Voldie Has a Very Special Meeting with Lucius and Severus
Author's Note: I wrote this at 2 in the morning, which should hopefully begin to explain some of this. It take place in the First War……as if that matters.
Setting: Voldemort's Evil Loft of Doooooom!!!!
Voldemort is sitting on a cardboard box in his Evil Loft of Doooom. Severus and Lucius enter. Lucius is sucking on a lollipop.
SEVERUS: No offense, Dark Lord, but this place is a real dump.
VOLDEMORT: You'll be eating your words later, Severus.
SEVERUS: And it isn't particularly evil. Sure, it's claustrophobic, but……

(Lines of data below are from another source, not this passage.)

Lemma sent_messages_witness :
  send_chat_request (MkSettings "Be brief." false)
    [ [("role", PStr "user"); ("content", PStr "q"); ("date", PStr "today")];
      [("role", PStr "tool"); ("content", PStr "{}")];
      [];
      [("role", PStr "assistant"); ("content", PStr "a"); ("id", PStr "m2")] ]
    None None
  = Ok [ [("role", PStr "system"); ("content", PStr "Be brief.")];
         [("role", PStr "user"); ("content", PStr "q")];
         [("role", PStr "assistant"); ("content", PStr "a")] ]
  /\ Forall (fun message =>
               map fst message = ["role"; "content"]
               /\ role_is_tool message = false)
            [ [("role", PStr "system"); ("content", PStr "Be brief.")];
              [("role", PStr "user"); ("content", PStr "q")];
              [("role", PStr "assistant"); ("content", PStr "a")] ].
Proof.
  split; [reflexivity|].
  apply (sent_messages_have_role_and_content (MkSettings "Be brief." false)
           [ [("role", PStr "user"); ("content", PStr "q"); ("date", PStr "today")];
             [("role", PStr "tool"); ("content", PStr "{}")];
             [];
             [("role", PStr "assistant"); ("content", PStr "a"); ("id", PStr "m2")] ]
           None None).
  reflexivity.
Defined.

Lemma copy_messages_app messages1 messages2 :
  copy_messages (messages1 ++ messages2) =
  match copy_messages messages1 with
  | Ok copied1 =>
      match copy_messages messages2 with
      | Ok copied2 => Ok (copied1 ++ copied2)
      | other => other
      end
  | other => other
  end.
Proof.
  induction messages1 as [|message messages1 IH].
  - simpl. destruct (copy_messages messages2); reflexivity.
  - destruct message as [|entry message]; [exact IH|].
    cbn [app copy_messages].
    destruct (dict_get "role" (entry :: message)); [|reflexivity].
    destruct (dict_get "content" (entry :: message)); [|reflexivity].
    rewrite IH. destruct (copy_messages messages1); [|reflexivity..].
    destruct (copy_messages messages2); reflexivity.
Qed.

(** X14: a message without content stops the request.  When the
    messages before it can be sent, a message that is not a tool
    message and has a role but no ["content"] key raises [KeyError],
    whatever follows it. *)
Theorem message_without_content_raises
    st before message later role sendable system_preamble system_prompt :
  copy_messages (filtered_messages before) = Ok sendable ->
  dict_get "role" message = Some role ->
  eq_str role "tool" = false ->
  dict_get "content" message = None ->
  send_chat_request st (before ++ message :: later) system_preamble system_prompt
  = Raise (KeyError "content").
Proof.
  intros Hbefore Hrole Hnot Hcontent.
  unfold send_chat_request, prepare_model_args, filtered_messages in *.
  rewrite List.filter_app, copy_messages_app, Hbefore. simpl.
  unfold role_is_tool at 1. rewrite Hrole, Hnot. simpl.
  destruct message as [|entry message]; [discriminate|].
  now rewrite Hrole, Hcontent.
Qed.

Lemma message_without_content_witness :
  send_chat_request (MkSettings "Be brief." false)
    ([[("role", PStr "user"); ("content", PStr "q")]]
       ++ [("role", PStr "assistant"); ("tool_calls", PList [])]
       :: [[("role", PStr "user"); ("content", PStr "again")]])
    None None
  = Raise (KeyError "content").
Proof.
  eapply message_without_content_raises; reflexivity.
Defined.

(** ** [generate_title] *)

Lemma role_content_snoc history msg role content copied :
  role_content history = Ok copied ->
  dict_get "role" msg = Some role ->
  dict_get "content" msg = Some content ->
  role_content (history ++ [msg])
  = Ok (copied ++ [[("role", role); ("content", content)]]).
Proof.
  revert copied. induction history as [|m history IH]; intros copied Hc Hr Hct.
  - injection Hc as <-. simpl. now rewrite Hr, Hct.
  - simpl in *.
    destruct (dict_get "role" m); [|discriminate].
    destruct (dict_get "content" m); [|discriminate].
    destruct (role_content history) as [copied'| |]; try discriminate.
    injection Hc as <-. now rewrite (IH copied' eq_refl Hr Hct).
Qed.

Lemma second_last_snoc2 {A} (l : list A) x y :
  second_last (l ++ [x] ++ [y]) = Some x.
Proof.
  unfold second_last. rewrite app_assoc, !rev_app_distr. reflexivity.
Qed.

(** X15: when the title request fails, the title is the content of
    the last message of the conversation. *)
Theorem generate_title_falls_back_to_last_message
    completion history msg role content copied ex :
  role_content history = Ok copied ->
  dict_get "role" msg = Some role ->
  dict_get "content" msg = Some content ->
  completion (copied ++ [[("role", role); ("content", content)]]
                ++ [[("role", PStr "user"); ("content", PStr title_prompt)]])
    = inr ex ->
  generate_title completion (history ++ [msg]) = Ok content.
Proof.
  intros Hc Hr Hct Hfail. unfold generate_title.
  rewrite (role_content_snoc _ _ _ _ _ Hc Hr Hct).
  rewrite <- app_assoc, Hfail, second_last_snoc2. reflexivity.
Qed.

Lemma generate_title_fallback_witness :
  generate_title (fun _ => inr (ExternalError "unavailable" (Some 503%Z)))
    ([[("role", PStr "user"); ("content", PStr "first")]]
       ++ [[("id", PStr "m2"); ("role", PStr "user"); ("content", PStr "second")]])
  = Ok (PStr "second").
Proof.
  eapply generate_title_falls_back_to_last_message; reflexivity.
Defined.

(** X16: for an empty conversation a failed title request is not
    recovered: the fallback indexes the message before the title
    instruction, there is none, and [IndexError] leaves the function. *)
Theorem generate_title_of_empty_conversation completion ex :
  completion [[("role", PStr "user"); ("content", PStr title_prompt)]] = inr ex ->
  generate_title completion [] = Raise IndexError.
Proof.
  intros Hfail. unfold generate_title. simpl. now rewrite Hfail.
Qed.

Lemma generate_title_empty_witness :
  generate_title (fun _ => inr (ExternalError "unavailable" (Some 503%Z))) []
  = Raise IndexError.
Proof. now apply generate_title_of_empty_conversation with
         (ex := ExternalError "unavailable" (Some 503%Z)). Defined.

(** ** The request boundary and the rounds *)

Section BoundaryFacts.

Variable rt : Runtime.
Variable w : World.

(** X17: a request without ["page_instance_id"] is refused before
    anything happens.  The lookup raises [KeyError]; no external call
    is issued, for any bound on the rounds, and the request is answered
    with status 500. *)
Theorem request_without_page_instance_id fuel rb s :
  rb_page_instance_id rb = None ->
  search_and_add_background_references rt w fuel rb s
  = (Raise (KeyError "page_instance_id"), s)
  /\ conversation_internal rt w fuel rb s
     = (Ok (ErrorResponse (KeyError "page_instance_id") 500), s).
Proof.
  intros Hrb.
  assert (H : search_and_add_background_references rt w fuel rb s
              = (Raise (KeyError "page_instance_id"), s)).
  { unfold search_and_add_background_references. now rewrite Hrb. }
  split; [exact H|]. now rewrite (conversation_internal_raises _ _ _ _ _ _ _ H).
Qed.
Definition setActiveAccount (accountId : string) : M unit :=
  data <- gets managerData ;;
  match manager_getAccount (accounts data) accountId with
  | None => throw (AuthenticationError ("Account not found: " ++ accountId))
  | Some _ =>
      now <- Date_now ;;
      modify (set_managerData
        {| version := version data;
           activeAccountId := Some accountId;
           accounts := accounts data;
           updatedAt := now |})
  end.

Definition getActiveAccount : M (option Account.t) :=
  data <- gets managerData ;;
  match activeAccountId data with
  | Some i =>
      if truthy_string i then ret (manager_getAccount (accounts data) i)
      else ret None
  | None => ret None
  end.

(** ** Response transform ([src/api/transform.ts]) *)

(** The texts [transformFromAntigravity] keeps: those that are neither
    [undefined] nor empty. *)
Definition nonempty_texts (ps : list Part) : list string :=
  omap (fun p =>
          match part_text p with
          | Some t => if truthy_string t then Some t else None
          | None => None
          end) ps.

Definition transformFromAntigravity (response : GeminiResponse) : Result string :=
  match candidates response with
  | None | Some [] => Throw (ApiError "Empty response: no candidates")
  | Some (firstCandidate :: _) =>
      match content firstCandidate with
      | Some {| parts := Some (p :: ps) |} =>
          match nonempty_texts (p :: ps) with
          | [] => Throw (ApiError "Empty response: no text content")
          | textParts => Ok (foldr String.append "" textParts)
          end
      | _ => Throw (ApiError "Empty response: no content parts")
      end
  end.
(** [insertParameters]: the strings it computes, then the mutations of every
    template. *)
Definition number (n : Z) : jsstring := ToString L (JNum (inject_Z n)).

Definition homelink (meta : Meta) : IO jsstring :=
  match contents meta with
  | section :: _ =>
      match section_pages section with
      | page :: _ => ret (name_of (page_source page) ++ js ".html")
      | [] => throw (TypeError (js "source"))
      end
  | [] => throw (TypeError (js "pages"))
  end.

Definition contributors_text (contributors : list Link) : jsstring :=
  strip_trailing_comma
    (fold_left (fun text contributor => text ++ link_or_text contributor ++ js ", ")
               contributors []).

Definition logo_ops : list DomOp :=
  match imageSizeOf W (input options ++ js "/files/images/logo.png") with
  | Some (logoWidth, logoHeight) =>
      [set_css (js "#dg-logo") (js "background-image")
               (js "url(" ++ js "files/images/logo.png" ++ js ")");
       set_css (js "#dg-logo") (js "height") (number logoHeight ++ js "px");
       set_css (js "#dg-logo") (js "line-height") (number logoHeight ++ js "px");
       set_css (js "#dg-logo") (js "padding-left") (number (logoWidth + 25) ++ js "px")]
  | None => [set_css (js "#dg-logo") (js "padding-left") (js "0")]
  end.

Definition katex_ops : list DomOp :=
  [append (js "head")
     (js "<link rel=" ++ quoted (js "stylesheet") ++ js " href="
        ++ quoted (js "require/katex/katex.min.css") ++ js " type="
        ++ quoted (js "text/css") ++ js ">");
   append (js "head")
     (js "<script type=" ++ quoted (js "text/javascript") ++ js " src="
        ++ quoted (js "require/katex/katex.min.js") ++ js "></script>");
   append (js "head")
     (js "<script type=" ++ quoted (js "text/javascript") ++ js " src="
        ++ quoted (js "require/katexInjector.js") ++ js "></script>")].

Definition mathjax_ops : list DomOp :=
  [append (js "head")
     (js "<script type=" ++ quoted (js "text/javascript") ++ js " src="
        ++ quoted (js "https://cdn.mathjax.org/mathjax/latest/MathJax.js?config=TeX-AMS_HTML-full")
        ++ js "></script>")].

Definition insertParameters (meta : Meta) (templates : Templates) : IO Templates :=
  let p := parameters meta in
  home <- homelink meta ;;
  let date := moment_format W (js "DD/MM/YYYY") in
  let time := moment_format W (js "HH:mm:ss") in
  let year := moment_format W (js "YYYY") in
  let attribution :=
    js "Created by DocGen " ++ version ++ js " on " ++ date ++ js " at " ++ time ++ js "." in
  let releaseVersion :=
    match setVersion options with Some v => v | None => p_version p end in
  let releaseDate :=
    match setReleaseDate options with Some d => d | None => p_date p end in
  let author := link_or_text (p_author p) in
  let owner := link_or_text (p_owner p) in
  let organization := link_or_text (p_organization p) in
  let website := link_or_text (p_website p) in
  (* [meta.parameters.backlink.url]: a property read on [undefined] when
     parameters.json has no backlink *)
  backlink <- match p_backlink p with
              | Some l => ret (link_or_text l)
              | None => throw (TypeError (js "url"))
              end ;;
  let contributors := contributors_text (p_contributors p) in
  let copyright := js "&copy; " ++ year ++ js " " ++ organization in
  let webFooter :=
    js "Version " ++ releaseVersion ++ js " released on " ++ releaseDate ++ js "." in
  let ops :=
    logo_ops ++
    [set_text (js "title") (p_title p);
     set_attr (js "#dg-homelink") (js "href") home;
     set_text (js "#dg-title") (p_title p);
     set_html (js "#dg-owner") owner;
     set_text (js "#dg-version") releaseVersion;
     set_text (js "#dg-web-title-version") (js "(" ++ releaseVersion ++ js ")");
     set_text (js "#dg-release-date") releaseDate;
     set_text (js "#dg-web-footer") webFooter;
     set_html (js "#dg-author") author;
     set_html (js "#dg-contributors") contributors;
     set_text (js "#dg-module") (p_module p);
     set_html (js "#dg-id") (p_id p);
     set_html (js "#dg-website") website;
     set_html (js "#dg-backlink") backlink;
     set_text (js "#dg-summary") (p_summary p);
     set_html (js "#dg-copyright") copyright;
     set_text (js "#dg-marking") (p_marking p);
     set_text (js "#dg-legalese") (p_legalese p);
     set_text (js "#dg-attribution") attribution] in
  (* after the loop the global [$] is the last template, [pdfFooter];
     [mathKatex] resets it to [main] *)
  let main_ops :=
    ops ++ (if mathKatex options then katex_ops else [])
        ++ (if mathMathjax options && mathKatex options then mathjax_ops else []) in
  let footer_ops :=
    ops ++ (if mathMathjax options && negb (mathKatex options) then mathjax_ops else []) in
  ret {| t_main := mutate (t_main templates) main_ops;
         t_redirect := mutate (t_redirect templates) ops;
         t_webCover := mutate (t_webCover templates) ops;
         t_pdfCover := mutate (t_pdfCover templates) ops;
         t_pdfHeader := mutate (t_pdfHeader templates) ops;
         t_pdfFooter := mutate (t_pdfFooter templates) footer_ops |}.

(** [processContent], the body of its loop for one page: a clone of the main
    template around the content of [pages[key]]. *)
Definition fixed_width_container : jsstring :=
  js "<div class=" ++ quoted (js "w-fixed-width") ++ js "><div id="
    ++ quoted (js "dg-innerContent") ++ js "></div></div>".

Definition pageTocHtml (headings : list jsstring) : list jsstring :=
  match headings with
  | [] => []
  | _ =>
      [js "<ul class=" ++ quoted (js "dg-pageToc") ++ js ">"]
      ++ List.map (fun label =>
                     js "<li><a href=" ++ quoted (js "#" ++ anchor label) ++ js ">"
                       ++ label ++ js "</a></li>") headings
      ++ [js "</ul>"]
  end.

Definition heading_id_ops (headings : list jsstring) : list DomOp :=
  imap (fun index label => set_heading_id index (anchor label)) headings.

Definition composePage (templates : Templates) (pages : gmap jsstring PageValue)
           (page : Page) : gmap jsstring PageValue :=
  let key := page_source page in
  let d0 := cheerio_load (cheerio_html L (t_main templates)) in
  let d1 := mutate d0
              [set_html (js "#dg-content")
                 (if page_html page
                  then js "<div id=" ++ quoted (js "dg-innerContent") ++ js "></div>"
                  else fixed_width_container)] in
  let d2 := match pages !! key with
            | Some (Rendered text) => mutate d1 [set_html (js "#dg-innerContent") text]
            | Some (Composed c) =>
                mutate d1 [set_html (js "#dg-innerContent") (cheerio_as_content L c)]
            | None => d1
            end in
  let headings := cheerio_headings L d2 in
  let d3 := mutate d2 (heading_id_ops headings) in
  let d4 := if pageToc options && negb (page_html page)
            then mutate d3 [prepend (js "#dg-innerContent") (concat (pageTocHtml headings))]
            else d3 in
  let d5 := mutate d4
              [prepend (js "#dg-innerContent")
                 (js "<h1 id=" ++ quoted (js "dg-autoTitle") ++ js ">"
                    ++ page_title page ++ js "</h1>")] in
  let d6 := if page_html page
            then mutate d5 [addClass (js "#dg-autoTitle") (js "dg-hiddenTitle")]
            else d5 in
  let d7 := mutate d6 [addClass (js "table:not(.unstyled)") (js "w-table w-fixed w-stripe")] in
  <[key := Composed d7]> pages.

(** The web ownership page, which replaces [templates.webCover]. *)
Definition ownershipPage (templates : Templates) : Templates :=
  let d := mutate (cheerio_load (cheerio_html L (t_main templates)))
             [set_html (js "#dg-content") fixed_width_container;
              set_html (js "#dg-innerContent") (cheerio_html L (t_webCover templates))] in
  {| t_main := t_main templates;
     t_redirect := t_redirect templates;
     t_webCover := d;
     t_pdfCover := t_pdfCover templates;
     t_pdfHeader := t_pdfHeader templates;
     t_pdfFooter := t_pdfFooter templates |}.

(** [createRedirect] *)
Definition createRedirect (meta : Meta) (templates : Templates) : IO unit :=
  if redirect options then
    let parent := last_component (strip_trailing_slash (output options)) in
    homepage <- homelink meta ;;
    let redirectLink := parent ++ js "/" ++ homepage in
    let d := mutate (t_redirect templates)
               [set_attr (js "a") (js "href") redirectLink;
                set_attr (js "meta[http-equiv=REFRESH]") (js "content")
                         (js "0;url=" ++ redirectLink)] in
    let file := output options ++ js "../" ++ js "index.html" in
    catch
      (emit (fs_outputFileSync file (cheerio_html L d)) ;;;
       (if outputFileSync_ok W file then ret tt else throw (IOError file)))
      (fun error =>
         log red (js "Error writing redirect file: " ++ file) ;;;
         log_detail error)
         (* no exit: a redirect error is not a fatal error *)
  else ret tt.

(** [cleanUp] *)
Definition cleanUp (meta : Meta) (templates : Templates) : IO unit :=
  createRedirect meta templates ;;;
  when (pdf options) (removeDirSync (output options ++ js "temp")) ;;;
  log greenBold (js "Done!").

(** [pdfOptions], before [getPdfArguments] pushes on it. *)
Definition pdfOptions : list jsstring :=
  [js " --zoom 1.0";
   js " --image-quality 100";
   js " --print-media-type";
   js " --orientation portrait";
   js " --page-size A4";
   js " --margin-top 25";
   js " --margin-right 15";
   js " --margin-bottom 16";
   js " --margin-left 15";
   js " --header-spacing 5";
   js " --footer-spacing 5";
   js " --no-stop-slow-scripts"].

(** [allPages]: every page path after a space. *)
Definition allPages (sorted : SortedPages) : jsstring :=
  concat (List.map (fun path => js " " ++ path) (pdfPagePaths (output options) sorted)).

(** [getPdfArguments] *)
Definition getPdfArguments (meta : Meta) (sorted : SortedPages) : list jsstring :=
  let pdfOptions' :=
    pdfOptions ++
    [js " --javascript-delay " ++ pdfDelay options;
     js " --user-style-sheet " ++ dirname W ++ js "/pdf-stylesheet.css";
     js " --header-html " ++ output options ++ js "temp/pdfHeader.html";
     js " --footer-html " ++ output options ++ js "temp/pdfFooter.html";
     js " cover " ++ output options ++ js "temp/pdfCover.html";
     js " toc --xsl-style-sheet " ++ dirname W ++ js "/pdf-contents.xsl"] in
  let args := concat pdfOptions' ++ allPages sorted
              ++ js " " ++ output options ++ pdfName meta in
  spawnArgs L args.
(** ** The IEEE-754 rounding model, over the rationals.

    [pow2 e] is [2^e]; [rne_Q y] rounds [y] to the nearest integer, ties to
    even; [describes y mrs] says that the shift record [mrs] of [SpecFloat]
    (a mantissa with its round and sticky bits) represents [y]; [sval] is
    the value of a float and [rnd_rel X v] says that [v] is [X >= 0] rounded
    to binary64. *)

Definition pow2 (e : Z) : Q := Qpower (2#1) e.

Definition rne_Q (y : Q) : Z :=
  let q := Qfloor y in
  match Qcompare (y - inject_Z q) (1#2) with
  | Lt => q
  | Gt => (q + 1)%Z
  | Eq => if Z.even q then q else (q + 1)%Z
  end.

Definition describes (y : Q) (mrs : shr_record) : Prop :=
  let q := inject_Z (shr_m mrs) in
  (0 <= shr_m mrs)%Z /\ (q <= y /\ y < q + 1)%Q /\
  (shr_r mrs = true <-> (q + (1#2) <= y)%Q) /\
  (shr_s mrs = true <-> ~ (y == q)%Q /\ ~ (y == q + (1#2))%Q).

Definition loc_char (r s : bool) (q y : Q) : Prop :=
  match r, s with
  | false, false => (y == q)%Q
  | false, true => (q < y /\ y < q + (1#2))%Q
  | true, false => (y == q + (1#2))%Q
  | true, true => (q + (1#2) < y /\ y < q + 1)%Q
  end.

Ltac qcmp H :=
  first [ apply (proj2 (Qeq_alt _ _)) in H | apply (proj2 (Qlt_alt _ _)) in H
        | apply (proj2 (Qgt_alt _ _)) in H ].

Section RoundingModel.
Local Open Scope Q_scope.

Definition b64_fexp (e : Z) : Z := Z.max (e - 53) (-1074).

Definition sval (x : spec_float) : Q :=
  match x with
  | S754_finite s m e =>
      if s then - (inject_Z (Zpos m) * pow2 e) else inject_Z (Zpos m) * pow2 e
  | _ => 0
  end.

Definition fnonneg (x : spec_float) : bool :=
  match x with
  | S754_zero _ => true
  | S754_finite false _ _ => true
  | _ => false
  end.

Definition rnd_rel (X v : Q) : Prop :=
  (X == 0 /\ v == 0) \/
  exists M, pow2 (M - 1) <= X /\ X < pow2 M /\
    v == inject_Z (rne_Q (X * pow2 (- b64_fexp M))) * pow2 (b64_fexp M).

Definition one_sf : spec_float := S754_finite false 4503599627370496 (-52).

End RoundingModel.

(** ** Generic facts about the code. *)

Section Generic.
Context {F : Type} `{Num F}.

Lemma analytical_loop_fold (ps : list F) (r : F) :
  analytical_loop ps r = fold_left num_mul (map works ps) r.
Proof.
  revert r; induction ps as [|p ps IH]; intros r; simpl; [reflexivity|].
  apply IH.
Qed.

Lemma analytical_reliability_prod (ps : list F) :
  analytical_reliability ps = prod (map works ps).
Proof. apply analytical_loop_fold. Qed.

Lemma analytical_loop_app (l1 l2 : list F) (r : F) :
  analytical_loop (l1 ++ l2) r = analytical_loop l2 (analytical_loop l1 r).
Proof.
  revert r; induction l1 as [|p l1 IH]; intros r; simpl; [reflexivity|].
  apply IH.
Qed.

Variable rng : nat -> F.

Lemma find_ext {A} (f g : A -> bool) (l : list A) :
  (forall x, f x = g x) -> find f l = find g l.
Proof.
  intros Hfg; induction l as [|x l IH]; simpl; [reflexivity|].
  rewrite Hfg, IH; reflexivity.
Qed.

Lemma find_map_S (f : nat -> bool) (l : list nat) :
  find f (map S l) = option_map S (find (fun i => f (S i)) l).
Proof.
  induction l as [|x l IH]; simpl; [reflexivity|].
  destruct (f (S x)); [reflexivity|exact IH].
Qed.

Lemma check_subsystems_spec (ps : list F) (pos : nat) :
  check_subsystems rng ps pos = trial_spec rng ps pos.
Proof.
  revert pos; induction ps as [|p ps IH]; intros pos.
  - unfold trial_spec; simpl. f_equal; lia.
  - unfold trial_spec; simpl length.
    simpl seq; rewrite <- seq_shift; simpl find.
    rewrite Nat.add_0_r; simpl nth.
    simpl check_subsystems.
    destruct (num_ltb (rng pos) p) eqn:Hd; [f_equal; lia|].
    rewrite find_map_S.
    rewrite IH; unfold trial_spec.
    rewrite (find_ext (fun i => num_ltb (rng (pos + S i)) (nth i ps num_zero))
                      (fun i => num_ltb (rng (S pos + i)) (nth i ps num_zero)))
      by (intros i; do 2 f_equal; lia).
    destruct (find _ _); simpl; f_equal; lia.
Qed.

End Generic.

Section GenericTrials.
Context {F : Type} `{Num F}.
Variable rng : nat -> F.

VOLDEMORT: I'm going to get a few blacklight posters. Now shut up and find some cardboard boxes.
Severus and Lucius pull up boxes and sit down.
VOLDEMORT: You! Malfoy! What's that you're sucking?
LUCIUS: Lollipop.
VOLDEMORT: And where did you get it?
LUCIUS: Baby.
VOLDEMORT: Excellent. Now, try not to drool on my boxes.
Severus rolls his eyes.
VOLDEMORT: Hey! Nobody rolls their eyes at Voldemort's Evil Cardboard Boxes of Doooom!!!!!
SEVERUS: Can't you just go to Pottery Barn?
VOLDEMORT: Shut up, Severus. Now, I called you here for a very special reason.
LUCIUS: Oooooohhh! Are we having another orgy?
Voldemort sighs.
VOLDEMORT: No, Lucius, we are not having another orgy anytime soon. After the last one….
LUCIUS: Yeah, sorry about that. I really didn't think the nifflers would trash your castle like that. We can have it ay Malfoy Manor, if you want. And I'll make sure nobody brings nifflers….
VOLDEMORT: No, Lucius. No more orgies. Not until I get those blacklight posters, at least.
SEVERUS: Lord Voldemort, I doubt you could even fit all the Death Eaters into this hellhole. And Malfoy Manor isn't a manor, it's a split-level ranch that's slowly sinking into the ground.
LUCIUS: Since when did Severus become Mr. Expert on Architecture and Interior Decorating?
SEVERUS: Since MacNair got me that subscription to Architectural Digest for my birthday.
VOLDEMORT: Okay, okay, settle down here. It's come to my attention that there is…a spy among us.
LUCIUS: That SUCKS!
VOLDEMORT: It more than sucks, Lucius. It blows.
SEVERUS: Why are you telling us this?
VOLDEMORT: Well, Lucius is my most ardent supporter…and Severus, you're just brimming with potential for pure, unbridled evil.
Severus starts picking at a zit on his nose.
VOLDEMORT: Severus! Stop that!
SEVERUS: Yes, Lord Voldemort.
VOLDEMORT: What did I tell you, Severus?
SEVERUS: Magical scars might be cool, but acne scars are just ugly.
VOLDEMORT: Good boy.
LUCIUS: But, Dark Lord, we're not supposed to be good! We're supposed to be eeeeeeevil!!!!"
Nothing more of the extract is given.